Once the environment has been opened, a new Terminal can be opened using the Applications menu (top-left) and selecting Terminal Emulator (second option down). We will be using this terminal for the majority of the workshop.
Before proceeding, we need to enter the following command in the Terminal window and then press ENTER.
```
HOME=/home/dcuser
```
![](images/set_home.png)
## Command-line review
We will now review the following sections of the Data Carpentry materials to (re-)familiarise ourselves with the Unix environment
- [Introduction](https://datacarpentry.org/shell-genomics/01-introduction.html#navigating-your-file-system)
- [Moving around the file system](https://datacarpentry.org/shell-genomics/02-the-filesystem.html#moving-around-the-file-system)
- [Working with files](https://datacarpentry.org/shell-genomics/03-working-with-files.html#working-with-files)
- [Creating, moving, copying and removing](https://datacarpentry.org/shell-genomics/03-working-with-files.html#creating-moving-copying-and-removing)

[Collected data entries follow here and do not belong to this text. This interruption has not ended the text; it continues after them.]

Lemma ready_loop_spec fuel next l idx ready : (length l <= fuel)%nat -> StronglySorted before l ->
  Forall (fun tx => is_u64 (Nonce tx) /\ next <= Nonce tx) l -> heap_of idx l ->
  exists idx', ready_loop fuel next (of_list l) idx ready =
    Ret (of_list (consecutive next l).2, idx', ready ++ (consecutive next l).1) /\ heap_of idx' (consecutive next l).2.
Proof.
  revert fuel next idx ready. induction l as [|tx l IH]; intros fuel next idx ready Hf Hs Hr Hh.
  { rewrite (heap_of_nil _ Hh). exists []. destruct fuel; simpl; rewrite app_nil_r; (split; [done|]); by split. }
  destruct fuel as [|fuel]; [simpl in Hf; lia|]. destruct (heap_of_cons _ _ _ Hs Hh) as [[r ->] (idx' & Hpop & Hh')].
  destruct (pop_first tx l Hs) as [Hdel Hget]. apply StronglySorted_cons in Hs as [Hb Hs]. apply Forall_cons in Hr as [[Hu Hn] Hr].
  cbn [ready_loop consecutive]. destruct (Nonce tx =? next) eqn:E; bool_to_prop.
  2:{ rewrite app_nil_r. eexists. split; [done|done]. }
  subst next. rewrite Hpop. cbn [mbind outcome_bind]. rewrite Hdel, Hget.
  destruct l as [|tx2 l2].
  { rewrite (heap_of_nil _ Hh'). simpl. exists []. destruct fuel; (split; [done|]); by split. }
  assert (Hlt : Nonce tx < Nonce tx2) by (by apply Forall_cons in Hb as [? _]).
  rewrite u64_id by (apply Forall_cons in Hr as [[? _] _]; go_lia).
  destruct (IH fuel (Nonce tx + 1) idx' (ready ++ [tx])) as (idx2 & H1 & H2); [simpl in *; lia|done| |done|].
  { apply Forall_forall. intros y Hy. rewrite Forall_forall in Hr, Hb. specialize (Hr y Hy). specialize (Hb y Hy).
    unfold before in Hb. split; [tauto|lia]. }
  destruct (consecutive (Nonce tx + 1) (tx2 :: l2)) as [r2 k2]. simpl in *. exists idx2. split; [|done].
  rewrite H1, <- app_assoc. done.
Qed.

(** What [Ready] returns: nothing if the first nonce is beyond [start]. *)
Definition ready_of (start : Z) (l : list Transaction) : list Transaction * list Transaction :=
  match l with
  | [] => ([], [])
  | tx :: _ => if start <? Nonce tx then ([], l) else consecutive (Nonce tx) l
  end.

Lemma Ready_repr start m l : repr m l ->
  exists m', Ready start m = Ret (m', (ready_of start l).1) /\ repr m' (ready_of start l).2.
Proof.
  intros Hr. pose proof (repr_heap m l Hr) as Hh. pose proof Hr as [Hs Hra Hi _ Hp Hc]. unfold Ready, ready_of.
  destruct l as [|tx l]; [rewrite (heap_of_nil _ Hh); by exists m|].
  destruct (heap_of_cons _ _ _ Hs Hh) as [[r Hix] _]. rewrite Hix. destruct (start <? Nonce tx); [by exists m|]. rewrite <- Hix.
  destruct (ready_loop_spec (length (index m)) (Nonce tx) (tx :: l) (index m) []) as (idx' & H1 & H2);
    [by rewrite Hp, length_fmap|done| |done|].
  { apply Forall_forall. intros y Hy. rewrite Forall_forall in Hra. split; [by apply Hra|].
    apply StronglySorted_cons in Hs as [Hb _]. rewrite Forall_forall in Hb. apply elem_of_cons in Hy as [->|Hy]; [lia|].
    specialize (Hb y Hy). unfold before in Hb. lia. }
  rewrite Hi, H1. simpl. pose proof (consecutive_app (Nonce tx) (tx :: l)) as Happ.
  set (cs := consecutive (Nonce tx) (tx :: l)) in *. eexists. split; [done|]. rewrite <- Happ in Hs, Hra.
  apply StronglySorted_app in Hs as (_ & _ & Hs). apply Forall_app in Hra as [_ Hra]. by apply mk_repr.
Qed.

Lemma Flatten_repr order m l : iterates order -> repr m l ->
  let '(m', r) := Flatten order m in r = l /\ repr m' l.
Proof.
  intros Ho Hr. pose proof Hr as [Hs Hra Hi Hh Hp Hc]. unfold Flatten. destruct (cache m) as [c|] eqn:Ec.
  { by rewrite (Hc c eq_refl). }
  assert (Hsort : merge_sort by_nonce (order (items m)).*2 = l).
  { apply (StronglySorted_unique_strong by_nonce).
    - intros x y Hx Hy H1 H2. rewrite merge_sort_Permutation, Hi, (Ho (of_list l)), of_list_perm in Hx by done.
      rewrite <- list_fmap_compose in Hx. apply list_elem_of_fmap in Hx as (x' & -> & Hx). simpl.
      assert (He : of_list l !! Nonce y = Some x') by (apply of_list_lookup; [done|]; split; [done|]; unfold by_nonce in *; simpl in *; lia).
      assert (He' : of_list l !! Nonce y = Some y) by (by apply of_list_lookup). congruence.
    - apply StronglySorted_merge_sort; [intros x y z; unfold by_nonce; lia|intros x y; unfold by_nonce; lia].
    - clear - Hs. induction Hs as [|x l Hl IH Hx]; constructor; [done|]. eapply Forall_impl; [exact Hx|]. unfold before, by_nonce. lia.
    - rewrite merge_sort_Permutation, Hi, (Ho (of_list l)), of_list_perm by done. rewrite <- list_fmap_compose.
      change (snd ∘ (fun tx => (Nonce tx, tx))) with (@id Transaction). by rewrite list_fmap_id. }
  rewrite Hsort. split; [done|]. apply mk_repr; try done. by intros x [= <-].
Qed.

(** C23: the heap-indexed map implements a list sorted by nonce. Whatever order Go iterates
    its maps in, every operation on a map that represents [l] returns, without panicking,
    what the sorted list says and represents the new list: insertion, removal of all nonces
    below a threshold in order, filtering, capping from the highest nonce down, removal,
    the maximal run of consecutive nonces, and the (cached) sorted slice. *)
Theorem tx_sorted_map_correct m l order order' : iterates order -> iterates order' -> repr m l ->
  (forall k, Get m k = list_find_nonce k l) /\ Len m = length l /\
  (forall tx, is_u64 (Nonce tx) -> repr (Put tx m) (put tx l)) /\
  (forall t, exists m', Forward t m = Ret (m', filter (fun tx => Nonce tx < t) l) /\ repr m' (filter (fun tx => t <= Nonce tx) l)) /\
  (forall f, let '(m', removed) := Filter order order' f m in
     repr m' (filter (fun tx => f tx = false) l) /\ removed ≡ₚ filter (fun tx => f tx = true) l) /\
  (forall n, exists m', Cap n m = Ret (m', reverse (drop n l)) /\ repr m' (take n l)) /\
  (forall n, exists m', Remove n m = Ret (m', bool_decide (n ∈ Nonce <$> l)) /\ repr m' (filter (fun tx => Nonce tx <> n) l)) /\
  (forall start, exists m', Ready start m = Ret (m', (ready_of start l).1) /\ repr m' (ready_of start l).2) /\
  (let '(m', r) := Flatten order m in r = l /\ repr m' l).
Proof.
  intros Ho Ho' Hr. split_and!.
  - intros k. unfold Get. rewrite (r_items _ _ Hr). apply list_find_nonce_spec, Hr.
  - unfold Len. rewrite (r_items _ _ Hr). apply of_list_size, Hr.
  - intros tx. by apply Put_repr.
  - intros t. by apply Forward_repr.
  - intros f. by apply Filter_repr.
  - intros n. by apply Cap_repr.
  - intros n. by apply Remove_repr.
  - intros start. by apply Ready_repr.
  - by apply Flatten_repr.
Qed.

<a href="part01.nb.html" style="font-size: 50px; text-decoration: none">Click Here for next part</a>
# Running the environment on your own machine after the workshop
Both Mac OSX and Windows 10 have the ability to run some of the commands presented in this course to navigate around a file system, copy files and list directories. However, you may prefer to practice in a "safe" environment, such as that used during the workshop. Furthermore, the NGS tools presented may be difficult to install.
You can launch the same computing environment on your own machine using a tool called *Docker*.

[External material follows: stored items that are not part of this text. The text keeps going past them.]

(* ===== verification/ManagedState.v ===== *)
(** Virtual nonces of accounts on top of a state ([core/state/managed_state.go]), as the
    transaction pool keeps them. *)

From S2P Require Import Prelude Params Bytes.

Module ManagedState.

(** The nonce a tracked account started from and the slots handed out since. *)
Record account := MkAccount { nstart : Z; nonces : list bool }.

(** The nonces of the copied state, and the tracked accounts. *)
Record ManagedState := MkManaged { ms_nonce : Address -> Z; accounts : gmap Address account }.

Definition ManageState (nonce : Address -> Z) : ManagedState := MkManaged nonce ∅.
Definition SetState (nonce : Address -> Z) (ms : ManagedState) : ManagedState := MkManaged nonce (accounts ms).

Definition newAccount (nonce : Z) : account := MkAccount nonce [].
Definition next_nonce (a : account) : Z := (len (nonces a) +64 nstart a)%go.

Definition hasAccount (addr : Address) (ms : ManagedState) : bool := bool_decide (is_Some (accounts ms !! addr)).

(** The tracked account, started anew if the state has gone beyond it. *)
Definition getAccount (addr : Address) (ms : ManagedState) : ManagedState * account :=
  let fresh := newAccount (ms_nonce ms addr) in
  let track := (MkManaged (ms_nonce ms) (<[addr := fresh]> (accounts ms)), fresh) in
  match accounts ms !! addr with
  | None => track
  | Some a => if next_nonce a <? ms_nonce ms addr then track else (ms, a)
  end.

Definition set_nonces (addr : Address) (a : account) (l : list bool) (ms : ManagedState) : ManagedState :=
  MkManaged (ms_nonce ms) (<[addr := MkAccount (nstart a) l]> (accounts ms)).

Definition RemoveNonce (addr : Address) (n : Z) (ms : ManagedState) : ManagedState :=
  if hasAccount addr ms then
    let '(ms, a) := getAccount addr ms in
    let k := (n -64 nstart a)%go in
    if k <=? len (nonces a) then set_nonces addr a (take (Z.to_nat k) (nonces a)) ms else ms
  else ms.

Fixpoint first_free (i : Z) (l : list bool) : option Z :=
  match l with
  | [] => None
  | b :: l => if b then first_free (i + 1) l else Some i
  end.

Definition NewNonce (addr : Address) (ms : ManagedState) : ManagedState * Z :=
  let '(ms, a) := getAccount addr ms in
  match first_free 0 (nonces a) with
  | Some i => (ms, (nstart a +64 i)%go)
  | None =>
      let l := nonces a ++ [true] in
      (set_nonces addr a l ms, ((len l - 1) +64 nstart a)%go)
  end.

Definition GetNonce (addr : Address) (ms : ManagedState) : ManagedState * Z :=
  if hasAccount addr ms then let '(ms, a) := getAccount addr ms in (ms, next_nonce a)
  else (ms, ms_nonce ms addr).

Definition SetNonce (addr : Address) (nonce : Z) (ms : ManagedState) : ManagedState :=
  MkManaged (fun a => if decide (a = addr) then nonce else ms_nonce ms a) (<[addr := newAccount nonce]> (accounts ms)).

(** ** Laws *)

(** What [GetNonce] answers. *)
Definition peek (addr : Address) (ms : ManagedState) : Z := snd (GetNonce addr ms).

(** Every tracked nonce fits its type. *)
Definition managed_ok (ms : ManagedState) : Prop :=
  (forall a, is_u64 (ms_nonce ms a)) /\ map_Forall (fun _ a => is_u64 (nstart a)) (accounts ms).

Lemma getAccount_peek addr ms : is_u64 (ms_nonce ms addr) -> peek addr (fst (getAccount addr ms)) = next_nonce (snd (getAccount addr ms)).
Proof.
  intros Hu. unfold getAccount, peek, GetNonce, hasAccount. destruct (accounts ms !! addr) as [a|] eqn:E; simpl.
  - destruct (next_nonce a <? _) eqn:El; simpl.
    + rewrite lookup_insert_eq, bool_decide_true by done. unfold getAccount. simpl. rewrite lookup_insert_eq.
      destruct (next_nonce (newAccount _) <? _); reflexivity.
    + rewrite E, bool_decide_true by done. unfold getAccount. by rewrite E, El.
  - rewrite lookup_insert_eq, bool_decide_true by done. unfold getAccount. simpl. rewrite lookup_insert_eq. destruct (next_nonce (newAccount _) <? _); reflexivity.
Qed.

Lemma peek_set addr nonce ms : is_u64 nonce -> peek addr (SetNonce addr nonce ms) = nonce.
Proof.
  intros Hu. unfold peek, GetNonce, hasAccount. simpl. rewrite lookup_insert_eq, bool_decide_true by done.
  unfold getAccount. simpl. rewrite lookup_insert_eq, decide_True by done. unfold next_nonce. simpl.
  rewrite len_nil, Z.add_0_l, u64_id, Z.ltb_irrefl by done. cbn. by rewrite len_nil, Z.add_0_l, u64_id.
Qed.

Lemma getAccount_other addr b ms : b <> addr -> accounts (fst (getAccount addr ms)) !! b = accounts ms !! b /\
  ms_nonce (fst (getAccount addr ms)) = ms_nonce ms.
Proof.
  intros Hb. unfold getAccount. destruct (accounts ms !! addr) as [a|]; [destruct (_ <? _)|]; simpl;
    by rewrite ?lookup_insert_ne by done.
Qed.

Lemma peek_other addr b ms ms' : b <> addr -> accounts ms' !! b = accounts ms !! b -> ms_nonce ms' b = ms_nonce ms b ->
  peek b ms' = peek b ms.
Proof.
  intros Hb Ha Hn. unfold peek, GetNonce, hasAccount, getAccount. rewrite Ha, Hn. destruct (accounts ms !! b) as [a|]; simpl; [|done].
  by destruct (next_nonce a <? _).
Qed.

Lemma peek_set_other addr b nonce ms : b <> addr -> peek b (SetNonce addr nonce ms) = peek b ms.
Proof.
  intros Hb. apply (peek_other addr); [done| |]; simpl; [by rewrite lookup_insert_ne|by rewrite decide_False].
Qed.

(** Asking for a nonce does not change any. *)
Lemma peek_get addr b ms : is_u64 (ms_nonce ms addr) -> peek b (fst (GetNonce addr ms)) = peek b ms.
Proof.
  intros Hu. unfold GetNonce. destruct (hasAccount addr ms) eqn:Eh; [|done].
  assert (Hg : peek addr ms = next_nonce (snd (getAccount addr ms))).
  { unfold peek, GetNonce. rewrite Eh. by destruct (getAccount addr ms). }
  pose proof (getAccount_peek addr ms Hu) as Hp. pose proof (getAccount_other addr b ms) as Ho.
  destruct (getAccount addr ms) as [ms' a]. simpl in *. destruct (decide (b = addr)) as [->|Hb]; [congruence|].
  destruct (Ho Hb) as [H1 H2]. apply (peek_other addr); [done|done|by rewrite H2].
Qed.

Lemma managed_ok_get addr ms : managed_ok ms -> managed_ok (fst (GetNonce addr ms)).
Proof.
  intros [H1 H2]. unfold GetNonce. destruct (hasAccount addr ms); [|done]. unfold getAccount.
  destruct (accounts ms !! addr) as [a|]; [destruct (_ <? _)|]; simpl; (split; [done|]); try done;
    (apply map_Forall_insert_2; [apply H1|done]).
Qed.

Lemma managed_ok_set addr n ms : is_u64 n -> managed_ok ms -> managed_ok (SetNonce addr n ms).
Proof.
  intros Hn [H1 H2]. split; simpl.
  - intros a. destruct (decide (a = addr)); [done|apply H1].
  - by apply map_Forall_insert_2.
Qed.

End ManagedState.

Docker is an open platform for developers to build and ship applications, whether on laptops, servers in a data center, or the cloud.
- Or, it is a (relatively) painless way for you to install and try out Bioinformatics software.

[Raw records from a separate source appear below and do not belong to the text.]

End Pool.
End TxPoolProps.
Lemma drop_last_spec p pe pend a l tx (Q : TxPool -> unit -> Prop) : at_pending p pe pend -> is_Some (pending p0 !! a) ->
  pe a = l ++ [tx] -> (forall p', at_pending p' (upd pe a l) (u64 (pend - 1)) -> Q p' tt) -> wp (drop_last a) p Q.
Proof.
  intros Hp Hsome Hl HQ. destruct (ap_list p pe pend a Hp Hsome) as (L & HL & Hok & Hs).
  assert (Hlen : list_count L - 1 = Z.of_nat (length l)) by (rewrite (list_ok_len _ _ Hok), Hl, length_app; simpl; lia).
  unfold drop_last. do 2 wp_step. rewrite HL. wp_step. eapply wp_lift; [done|]. rewrite Hlen.
  destruct (cap_int_list (Z.of_nat (length l)) L _ ltac:(lia) Hok) as (m & Hm & HL').
  rewrite Hl, Nat2Z.id, take_app_length in HL'. rewrite Hl, Nat2Z.id, drop_app_length in Hm. simpl in Hm. wp_by Hm. wp_step.
  pose proof (aa_start p pe qu a (ap_rep _ _ _ Hp) (ap_cons _ _ _ Hp)) as Ha.
  eapply (aa_put_pending p pe qu a p _ _ _ _ l [tx] _ Ha HL' Hs); [by rewrite app_nil_r, Hl|]. intros p1 Ha1 Hp1. simpl. do 2 wp_step.
  assert (Htx : good_tx tx) by (eapply (aa_elem _ _ _ _ p1 _ _ _ tx Ha1); rewrite !elem_of_app; right; right; by left).
  apply (forget_spec [] p1 _ _ (aa_rep _ _ _ _ _ _ _ _ Ha1)). intros p2 Hr2 Ha2 Hf2.
  apply (lower_nonce_spec [] p2 _ _ a (Nonce tx) _ Hr2 (gt_nonce _ Htx)). intros p3 Hr3 Ha3 Hf3. wp_step. apply HQ.
  assert (Hpend : pending p3 = <[a := TxList.with_txs L m]> (pending p)).
  { apply map_eq. intros b. rewrite (f_pending _ _ _ (Hf3 (b + 1))), (f_pending _ _ _ (Hf2 (b + 1))) by lia.
    destruct (decide (b = a)) as [->|Hb]; [by rewrite lookup_insert_eq|]. rewrite lookup_insert_ne by done.
    apply (f_pending _ _ _ (aa_frame _ _ _ _ _ _ _ _ Ha1)). done. }
  split.
  - eapply rep_ext; [done| |exact Hr3]. intros b. unfold upd. by destruct (decide (b = a)) as [->|].
  - rewrite Ha3, Ha2. eapply consistent_perm; [|apply (consistent_remove _ _ a tx (l ++ qu a) (aa_cons _ _ _ _ _ _ _ _ Ha1))].
    + intros b. unfold cat, upd. by destruct (decide (b = a)) as [->|].
    + rewrite upd_eq, app_assoc. symmetry. apply Permutation_cons_append.
  - eapply same_trans; [apply Hp|]. eapply same_trans; [apply (aa_frame _ _ _ _ _ _ _ _ Ha1)|].
    eapply same_trans; [apply (f_same _ _ _ (Hf2 a))|apply (f_same _ _ _ (Hf3 a))].
  - intros b Hb. rewrite Hpend. destruct (decide (b = a)) as [->|Hne]; [by rewrite lookup_insert_eq|].
    rewrite lookup_insert_ne by done. by apply Hp.
  - rewrite Hpend, (total_len_less _ _ L _ HL), <- (ap_total _ _ _ Hp); [done|].
    by rewrite (list_ok_len _ _ HL'), (list_ok_len _ _ Hok), Hl, length_app, Nat2Z.inj_add, Z.add_simpl_r.
Qed.

(** [k] transactions less at the end of each of the accounts. *)
Definition cut (k : nat) (offs : list Address) (f : contents) : contents :=
  fun a => if decide (a ∈ offs) then take (length (f a) - k) (f a) else f a.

- You can think of it as an isolated environment inside your exising operating system where you can install and run software without messing with the main OS
+ Really useful for testing software
+ Clear benefits for working reproducibly
- Instead of just distributing the code used for a paper, you can effectively share the computer you did the analysis on
- For those of you that have used Virtual Machines, it is a similar concept
## Installing Docker
### Mac
- [Mac OSX - 10.10.3 or newer](https://www.docker.com/docker-mac)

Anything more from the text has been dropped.